**TASK STATEMENT:** Give back an exact copy of the lines in the records below, from the line that has "Proof. unfold Approve_tx. erase. Qed." through the line that has "Lemma erases_rekey caller", and nothing besides.

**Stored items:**
★ ★ ★ ★ ★ ★ ★
(* ===== verification/Erasure.v ===== *)
(** * The nonce keeper is transparent

    Running a transaction body through [nonceTx] gives the result, and leaves the inner state, that
    running it on the inner transaction gives.  The service's theorems are therefore proved on the
    inner transaction, and what the keeper adds is one recorded nonce after a failure. *)

From stdpp Require Import base list gmap strings.
From Stdlib Require Import ZArith Lia Strings.Byte.
From S2P Require Import Prelude GoStd Canonical DeviceList Header Request SyncTypes NonceKeeper Service.
Local Open Scope Z_scope.
Local Open Scope go_scope.

Definition erases {S A} (m1 : M (tracked S) A) (m2 : M S A) : Prop :=
  ∀ s x, (m1 (s, x)).1 = (m2 s).1 ∧ (m1 (s, x)).2.1 = (m2 s).2.

Section Erases.
Context {S : Type}.

Lemma erases_inner {A} (m : M S A) : erases (inner m) m.
Proof. intros s x. unfold inner. by destruct (m s). Qed.

Lemma erases_return {A} (a : A) : erases (S := S) (mreturn a) (mreturn a).
Proof. done. Qed.

Lemma erases_fail {A} e : erases (S := S) (A := A) (mfail e) (mfail e).
Proof. done. Qed.

Lemma erases_lift {A} (r : result A) : erases (S := S) (mlift r) (mlift r).
Proof. done. Qed.

Lemma erases_fail_if P `{!Decision P} e : erases (S := S) (mfail_if P e) (mfail_if P e).
Proof. unfold mfail_if. by case_decide. Qed.

Lemma erases_bind {A B} (m1 : M (tracked S) A) m2 (k1 : A → M (tracked S) B) k2 :
  erases m1 m2 → (∀ a, erases (k1 a) (k2 a)) → erases (mbindM m1 k1) (mbindM m2 k2).
Proof.
  intros Hm Hk s x. unfold mbindM. specialize (Hm s x).
  destruct (m1 (s, x)) as [r1 [s1 x1]], (m2 s) as [r2 s2]. cbn in Hm. destruct Hm as [-> ->].
  destruct r2; [apply Hk|done].
Qed.

Lemma erases_try {A} (m1 : M (tracked S) A) m2 : erases m1 m2 → erases (mtry m1) (mtry m2).
Proof.
  intros Hm s x. unfold mtry. specialize (Hm s x).
  destruct (m1 (s, x)) as [r1 [s1 x1]], (m2 s) as [r2 s2]. cbn in *. naive_solver.
Qed.

Lemma erases_foreach {A B} (f1 : B → A → M (tracked S) B) f2 acc xs :
  (∀ acc x, erases (f1 acc x) (f2 acc x)) → erases (mforeach f1 acc xs) (mforeach f2 acc xs).
Proof.
  intros Hf. revert acc. induction xs as [|x xs IH]; intros acc; cbn; [done|].
  apply erases_bind; [apply Hf|auto].
Qed.

Lemma erases_loop {A B} n (b1 : A → M (tracked S) (step A B)) b2 a :
  (∀ a, erases (b1 a) (b2 a)) → erases (mloop n b1 a) (mloop n b2 a).
Proof.
  intros Hb s x. unfold mloop.
  set (i1 := iteration b1). set (i2 := iteration b2).
  assert (∀ n a s x,
    match loop n i1 (a, (s, x)), loop n i2 (a, s) with
    | Continue (a1, (s1, _)), Continue (a2, s2) => a1 = a2 ∧ s1 = s2
    | Done (r1, (s1, _)), Done (r2, s2) => r1 = r2 ∧ s1 = s2
    | _, _ => False
    end) as Hl.
  { clear n a s x. induction n as [|n IH]; intros a s x; cbn.
    - unfold i1, i2, iteration. cbn [fst snd]. specialize (Hb a s x). destruct (b1 a (s, x)) as [r1 [s1 x1]], (b2 a s) as [r2 s2].
      cbn in Hb. destruct Hb as [-> ->]. by destruct r2 as [[]|].
    - specialize (IH a s x) as Hi. destruct (loop n i1 (a, (s, x))) as [[a1 [s1 x1]]|[r1 [s1 x1]]],
        (loop n i2 (a, s)) as [[a2 s2]|[r2 s2]]; try done.
      destruct Hi as [-> ->]. apply IH. }
  specialize (Hl n a s x).
  destruct (loop n i1 (a, (s, x))) as [[a1 [s1 x1]]|[r1 [s1 x1]]],
    (loop n i2 (a, s)) as [[a2 s2]|[r2 s2]]; try done.
  destruct Hl as [_ ->]. done.
Qed.

Lemma erases_RecordNonce `{Tx S} scope nonce now expires :
  erases (S := S) (tx_RecordNonce scope nonce now expires) (tx_RecordNonce scope nonce now expires).
Proof.
  intros s x. cbn. destruct (tx_RecordNonce scope nonce now expires s) as [[[]|] s']; done.
Qed.
End Erases.

(** Walks through a body and its erasure in lock step. *)
Create HintDb erase discriminated.
#[export] Hint Resolve erases_return erases_fail erases_lift erases_fail_if : erase.
Ltac erase :=
  intros;
  repeat first
    [ solve [eauto with erase nocore] | apply erases_inner | apply erases_RecordNonce
    | apply erases_bind; [|intros] | apply erases_try | apply erases_foreach; intros
    | apply erases_loop; intros
    | progress cbn beta iota zeta
    | match goal with
      | |- erases (match ?x with _ => _ end) _ => destruct x
      end ].

Section Bodies.
Context `{Crypto} `{MapRange} {S : Type} `{Tx S} (cfg : Config) (clk : nat → time).
Implicit Types (caller : Caller) (request : SignedRequest).

Lemma erases_actorFor caller : erases (actorFor (T := tracked S) clk caller) (actorFor clk caller).
Proof. unfold actorFor, not_found_as. erase. Qed.

Lemma erases_verifyRequest scope key caller request :
  erases (verifyRequest (T := tracked S) clk scope key caller request) (verifyRequest clk scope key caller request).
Proof. unfold verifyRequest. erase. Qed.

Lemma erases_signedActor caller request :
  erases (signedActor (T := tracked S) clk caller request) (signedActor clk caller request).
Proof. unfold signedActor. pose proof erases_actorFor. pose proof erases_verifyRequest. erase. Qed.

Lemma erases_requireApproved actor : erases (requireApproved (T := tracked S) actor) (requireApproved actor).
Proof. unfold requireApproved. erase. Qed.

Lemma erases_requireActivated actor : erases (requireActivated (T := tracked S) actor) (requireActivated actor).
Proof. unfold requireActivated, requireApproved. erase. Qed.

Lemma erases_loadList vaultID : erases (loadList (T := tracked S) vaultID) (loadList vaultID).
Proof. unfold loadList. erase. Qed.
End Bodies.

#[export] Hint Resolve erases_actorFor erases_verifyRequest erases_signedActor erases_requireApproved
  erases_requireActivated erases_loadList : erase.

Section Operations.
Context `{Crypto} `{MapRange} {S : Type} `{Tx S} (cfg : Config) (clk : nat → time).

Lemma erases_CreateVault caller request input :
  erases (CreateVault_tx (T := tracked S) clk caller request input) (CreateVault_tx clk caller request input).
Proof. unfold CreateVault_tx, expect_absent. erase. Qed.
Lemma erases_BeginPairing caller request offer :
  erases (BeginPairing_tx (T := tracked S) clk caller request offer) (BeginPairing_tx clk caller request offer).
Proof. unfold BeginPairing_tx, expect_absent, not_found_as. erase. Qed.
Lemma erases_AnswerPairing caller request deviceID message :
  erases (AnswerPairing_tx (T := tracked S) clk caller request deviceID message)
         (AnswerPairing_tx clk caller request deviceID message).
Proof. unfold AnswerPairing_tx. erase. Qed.
Lemma erases_ConfirmPairing caller request message :
  erases (ConfirmPairing_tx (T := tracked S) clk caller request message) (ConfirmPairing_tx clk caller request message).
Proof. unfold ConfirmPairing_tx. erase. Qed.
Lemma erases_CancelPairing caller request deviceID :
  erases (CancelPairing_tx (T := tracked S) clk caller request deviceID) (CancelPairing_tx clk caller request deviceID).
Proof. unfold CancelPairing_tx. erase. Qed.
Lemma erases_Approve caller request input :
  erases (Approve_tx (T := tracked S) clk caller request input) (Approve_tx clk caller request input).
Proof. unfold Approve_tx. erase. Qed.
Lemma erases_Activate caller request input :
  erases (Activate_tx (T := tracked S) clk caller request input) (Activate_tx clk caller request input).
Proof. unfold Activate_tx. erase. Qed.
Lemma erases_rekey caller request kind entry packages :
  erases (rekey_tx (T := tracked S) clk caller request kind entry packages)
         (rekey_tx clk caller request kind entry packages).
Proof. unfold rekey_tx, store_package, update_device. erase. Qed.
Lemma erases_UpgradeKey caller request input :
  erases (UpgradeKey_tx (T := tracked S) clk caller request input) (UpgradeKey_tx clk caller request input).
Proof. unfold UpgradeKey_tx. erase. Qed.
Lemma erases_makeRoom vault incoming :
  erases (makeRoom (T := tracked S) cfg vault incoming) (makeRoom cfg vault incoming).
Proof. unfold makeRoom. erase. Qed.
Lemma erases_Upload caller request input :
  erases (Upload_tx (T := tracked S) cfg clk caller request input) (Upload_tx cfg clk caller request input).
Proof. unfold Upload_tx, previous_header. pose proof erases_makeRoom. erase. Qed.
Lemma erases_PutCheckpoint caller request checkpoint :
  erases (PutCheckpoint_tx (T := tracked S) clk caller request checkpoint) (PutCheckpoint_tx clk caller request checkpoint).
Proof. unfold PutCheckpoint_tx. erase. Qed.
Lemma erases_Reset caller request input :
  erases (Reset_tx (T := tracked S) clk caller request input) (Reset_tx clk caller request input).
Proof. unfold Reset_tx. erase. Qed.
Lemma erases_Maintain : erases (Maintain_tx (T := tracked S) clk) (Maintain_tx clk).
Proof. unfold Maintain_tx. erase. Qed.
Lemma erases_AdminReset ownerKey : erases (AdminReset_tx (T := tracked S) ownerKey) (AdminReset_tx ownerKey).
Proof. unfold AdminReset_tx. erase. Qed.
End Operations.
★ ★ ★ ★ ★ ★ ★
**TASK RESULT:**
Proof. unfold Approve_tx. erase. Qed.
Lemma erases_Activate caller request input :
  erases (Activate_tx (T := tracked S) clk caller request input) (Activate_tx clk caller request input).
Proof. unfold Activate_tx. erase. Qed.
Lemma erases_rekey caller request kind entry packages :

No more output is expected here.